Siegfried Hecker, from left, Daniel Holz, Sharon Squassoni, Mary Robinson and Elbegdorj Tsakhia with the Bulletin of the Atomic Scientists, remove a cloth covering the Doomsday Clock before a virtual news conference at the National Press Club in Washington, Tuesday, Jan. 24, 2023. The Bulletin of the Atomic Scientists announced that it has moved the minute hand of the Doomsday Clock to 90 seconds to midnight. (AP Photo/Patrick Semansky)
By Seth Borenstein
With Russia’s invasion of Ukraine and the specter of nuclear weapon use, Earth crept its closest to Armageddon, a science-oriented advocacy group said, moving its famous “Doomsday Clock” up to just 90 seconds before midnight.
“We are really closer to that doomsday,” former Mongolian president Elbegdorj Tsakhia said Tuesday at the Bulletin of Atomic Scientists annual announcement rating how close humanity is from doing itself in. He and former Ireland President Mary Robinson joined scientists to underscore what they consider a gathering of several existential threats, with Russian leader Vladimir Putin's actions and words chief among them.
“People and scientists are warning us and we have to wake up now,” he said.
The advocacy group started in 1947 to use a clock to symbolize the potential and likelihood of people doing something to end humanity.
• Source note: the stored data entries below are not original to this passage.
Lemma map_from_cards (i : nat) (links : list value) :
  exists cards,
    map_from (fun imageLink idx => ret (carousel_card imageLink idx)) i links
    = ret cards
    /\ List.length cards = List.length links
    /\ forall (k : nat) (link : value),
         nth_error links k = Some link ->
         nth_error cards k = Some (carousel_card link (i + k)).
Proof.
  revert i. induction links as [| x links IH]; intros i.
  - exists []. repeat split. intros [| k] link H; discriminate.
  - destruct (IH (S i)) as (cards & Hrun & Hlen & Hnth).
    exists (carousel_card x i :: cards). cbn [map_from].
    rewrite bind_ret, Hrun, bind_ret. repeat split.
    + cbn [List.length]. rewrite Hlen. reflexivity.
    + intros [| k] link H; cbn [nth_error] in *.
      * injection H as <-. rewrite Nat.add_0_r. reflexivity.
      * rewrite (Hnth k link H). f_equal. f_equal. lia.
Qed.

(** X15.  The carousel has one card per image link, in the order given,
    and the card at position [k] (counted from zero) has [card_index] [k]
    and the [k]-th link as its header image. *)
Theorem carousel_cards_are_indexed
  (messageId senderPhoneNumberId recipientPhoneNumber options : value)
  (links : list value) (w : World) :
  nullish options = false ->
  prop "imageLinks" options = VArray links ->
  exists cards,
    messageWithMediaCardCarousel World api_call Number_toString
      messageId senderPhoneNumberId recipientPhoneNumber options w
    = makeApiCall World api_call Number_toString
        messageId senderPhoneNumberId
        (carousel_body recipientPhoneNumber
           (prop "templateName" options) (prop "locale" options)
           (VArray cards))
        whatsapp w
    /\ List.length cards = List.length links
    /\ forall (k : nat) (link : value),
         nth_error links k = Some link ->
         nth_error cards k = Some (carousel_card link k).
Proof.
  intros Ho Hl. destruct (map_from_cards 0 links) as (cards & Hrun & Hlen & Hnth).
  exists cards. split; [| split; [exact Hlen | exact Hnth]].
  unfold messageWithMediaCardCarousel, media_card_carousel_body, destructure.
  rewrite Ho, bind_ret, Hl. cbn [array_map]. rewrite Hrun, !bind_ret.
  unfold sync, then_, resolve. cbn [outcome ret snd].
  destruct (makeApiCall _ _ _ _ _ _ _ _) as [[l w1] r]. reflexivity.
Qed.

(** X16.  The two Instagram methods make exactly one request when
    [senderPageId] can be printed, and none when it cannot (an object with
    a [toString] of its own): a [POST] to [/<senderPageId>/messages] on the
    Instagram instance, never preceded by a mark-as-read request.  The text
    message names the recipient and the text, and it carries
    [messaging_type] "MESSAGE_TAG" and the tag exactly when a truthy tag is
    given. *)
Theorem instagram_methods_make_one_request
  (senderPageId recipientId text tag : value) (w : World) :
  let body := instagram_text_body recipientId text tag in
  let requests (requestBody : value) :=
    match outcome (to_string Number_toString senderPageId) with
    | Normal sid => [mkCall instagramApi "POST" (messages_path sid) requestBody]
    | Throw _ => []
    end in
  calls (events_of World
           (sendInstagramTextMessage World api_call Number_toString
              senderPageId recipientId text tag w))
  = requests body
  /\ prop "recipient" body = VObject [("id", recipientId)]
  /\ prop "message" body = VObject [("text", text)]
  /\ prop "messaging_type" body
     = (if truthy tag then VString "MESSAGE_TAG" else VUndefined)
  /\ prop "tag" body = (if truthy tag then tag else VUndefined)
  /\ calls (events_of World
              (markInstagramMessageAsRead World api_call Number_toString
                 senderPageId recipientId w))
     = requests (VObject [("recipient", VObject [("id", recipientId)]);
                          ("sender_action", VString "mark_read")]).
Proof.
  intros body requests. subst body requests. cbv beta.
  unfold sendInstagramTextMessage, markInstagramMessageAsRead.
  repeat split.
  - run_client.
    destruct (to_string Number_toString senderPageId) as [l1 [sid | e1]]; cbn;
      split_runs; reflexivity.
  - unfold instagram_text_body. destruct (truthy tag); reflexivity.
  - unfold instagram_text_body. destruct (truthy tag); reflexivity.
  - run_client.
    destruct (to_string Number_toString senderPageId) as [l1 [sid | e1]]; cbn;
      split_runs; reflexivity.
Qed.

End ClientFacts.

(** ** The client on the sample APIs *)

Lemma interactive_reply_has_a_button_per_cta_witness :
  GraphApi.calls
    (GraphApi.events_of nat
       (GraphApi.messageWithInteractiveReply nat ClientSamples.accepting
          ClientSamples.no_numbers
          VNull (VString "555") (VString "15550001111") (VString "Choose")
          ClientSamples.two_buttons O))
  = [GraphApi.mkCall GraphApi.whatsappApi "POST"
       [VString "555"; VString "messages"]
       (GraphApi.interactive_body (VString "15550001111") (VString "Choose")
          (VArray
             [VObject [("type", VString "reply");
                       ("reply", VObject [("id", VString "BUY_NOW");
                                          ("title", VString "Buy now")])];
              VObject [("type", VString "reply");
                       ("reply", VObject [("id", VString "LATER");
                                          ("title", VString "Later")])]]))].
Proof.
  unfold ClientSamples.two_buttons.
  rewrite (interactive_reply_has_a_button_per_cta nat ClientSamples.accepting
             ClientSamples.no_numbers)
    by reflexivity.
  reflexivity.
Defined.

Lemma carousel_cards_are_indexed_witness :
  exists cards,
    GraphApi.messageWithMediaCardCarousel nat ClientSamples.accepting
      ClientSamples.no_numbers
      VNull (VString "555") (VString "15550001111")
      ClientSamples.carousel_options O
    = GraphApi.makeApiCall nat ClientSamples.accepting ClientSamples.no_numbers
        VNull (VString "555")
        (GraphApi.carousel_body (VString "15550001111")
           (prop "templateName" ClientSamples.carousel_options)
           (prop "locale" ClientSamples.carousel_options)
           (VArray cards))
        GraphApi.whatsapp O
    /\ List.length cards = 2%nat
    /\ forall (k : nat) (link : value),
         nth_error [VString "https://example.com/a.png";
                    VString "https://example.com/b.png"] k = Some link ->
         nth_error cards k = Some (GraphApi.carousel_card link k).
Proof.
  apply (carousel_cards_are_indexed nat ClientSamples.accepting
           ClientSamples.no_numbers
           VNull (VString "555") (VString "15550001111")
           ClientSamples.carousel_options
           [VString "https://example.com/a.png";
            VString "https://example.com/b.png"] O);
    reflexivity.
Defined.

(** With a message id and an API that refuses the first request, the
    message itself is never sent and the API's error comes back. *)
Example refused_mark_as_read_stops_the_send :
  GraphApi.makeApiCall nat ClientSamples.refusing_first ClientSamples.no_numbers
    (VString "wamid.1") (VString "555") (VObject [("type", VString "text")])
    GraphApi.whatsapp O
  = ([GraphApi.console_log
        [GraphApi.Text "[WHATSAPP] Making API call to: /555/messages"];
      GraphApi.console_log
        [GraphApi.Text "[WHATSAPP] Marking message wamid.1 as read..."];
      GraphApi.Call
        (GraphApi.mkCall GraphApi.whatsappApi "POST"
           [VString "555"; VString "messages"]
           (VObject [("messaging_product", VString "whatsapp");
                     ("status", VString "read");
                     ("message_id", VString "wamid.1")]));
      GraphApi.console_error
        [GraphApi.Text "[WHATSAPP] Error making API call to /555/messages:";
         GraphApi.Val (VString "Invalid OAuth access token")];
      GraphApi.console_error
        [GraphApi.Text "[WHATSAPP] Meta Error Response:";
         GraphApi.Json (VObject [("code", VString "190")])]],
     1%nat,
     GraphApi.Rejected
       (GraphApi.Thrown
          (VObject [("message", VString "Invalid OAuth access token");
                    ("response", VObject [("code", VString "190")])]))).
Proof. reflexivity. Qed.

Lemma makeApiCall_passes_the_answer_on_witness :
  GraphApi.result_of nat
    (GraphApi.makeApiCall nat ClientSamples.refusing_first
       ClientSamples.no_numbers
       (VString "wamid.1") (VString "555") (VObject [("type", VString "text")])
       GraphApi.whatsapp O)
  = GraphApi.Rejected
      (GraphApi.Thrown
         (VObject [("message", VString "Invalid OAuth access token");
                   ("response", VObject [("code", VString "190")])])).
Proof.
  exact (proj2 (makeApiCall_passes_the_answer_on nat ClientSamples.refusing_first
                  ClientSamples.no_numbers
                  (VString "wamid.1") (VString "555")
                  (VObject [("type", VString "text")])
                  GraphApi.whatsapp O "555" eq_refl (fun _ => eq_refl))).
Defined.

(** An API that rejects with [null]: the [catch] block throws on
    [error.message] before it logs, and the caller gets that [TypeError],
    not the [null]. *)
Example null_rejection_is_replaced :
  GraphApi.makeApiCall nat ClientSamples.rejecting_with_null
    ClientSamples.no_numbers
    VNull (VString "555") (VObject [("type", VString "text")])
    GraphApi.whatsapp O
  = ([GraphApi.console_log
        [GraphApi.Text "[WHATSAPP] Making API call to: /555/messages"];
      GraphApi.Call
        (GraphApi.mkCall GraphApi.whatsappApi "POST"
           [VString "555"; VString "messages"]
           (VObject [("type", VString "text")]))],
     1%nat,
     GraphApi.Rejected
       (GraphApi.Raised
          (TypeError "Cannot read properties of null (reading 'message')"))).
Proof. reflexivity. Qed.

(** A sender id that is an object with a [toString] of its own: nothing is
    requested and nothing is logged. *)
Example unprintable_sender_sends_nothing :
  GraphApi.makeApiCall nat ClientSamples.accepting ClientSamples.no_numbers
    VNull (VObject [("toString", VString "x")])
    (VObject [("type", VString "text")]) GraphApi.whatsapp O
  = ([], O,
     GraphApi.Rejected
       (GraphApi.Raised (TypeError "Cannot convert object to primitive value"))).
Proof. reflexivity. Qed.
It moved the clock 10 seconds closer than last year, making it the closest it has ever been to striking 12. It's been as much as 17 minutes from midnight after the end of the Cold War but in the past few years, the group has changed from counting down the minutes to midnight to counting down the seconds.
Doomsday has not happened yet.
“We are sending a message that the situation is becoming more urgent,” Bulletin President Rachel Bronson said at the online announcement. “Crises are more likely to happen and have broader consequences and longer standing effects.”
And to emphasize the effect that Russia’s invasion of Ukraine had on moving closer to theoretical doomsday, the group said it was also announcing the clock movement in the Russian and Ukrainian languages for the first time.
“Putin has repeatedly raised the specter of nuclear use,” said Steve Fetter, dean of the graduate school and a public policy professor at the University of Maryland.
“Putin has given no indication that he's willing to accept defeat,” Fetter said. “He might make desperate moves if no other options are available that he regards as acceptable.”
Scientists and activists at the Bulletin announcement also mentioned nuclear weapon proliferation in China, Iran increasing its uranium enrichment, missile tests in North Korea, future pandemics from animal diseases, pathogens from lab mistakes, “disruptive technologies” and worsening climate change as other existential threats to humanity.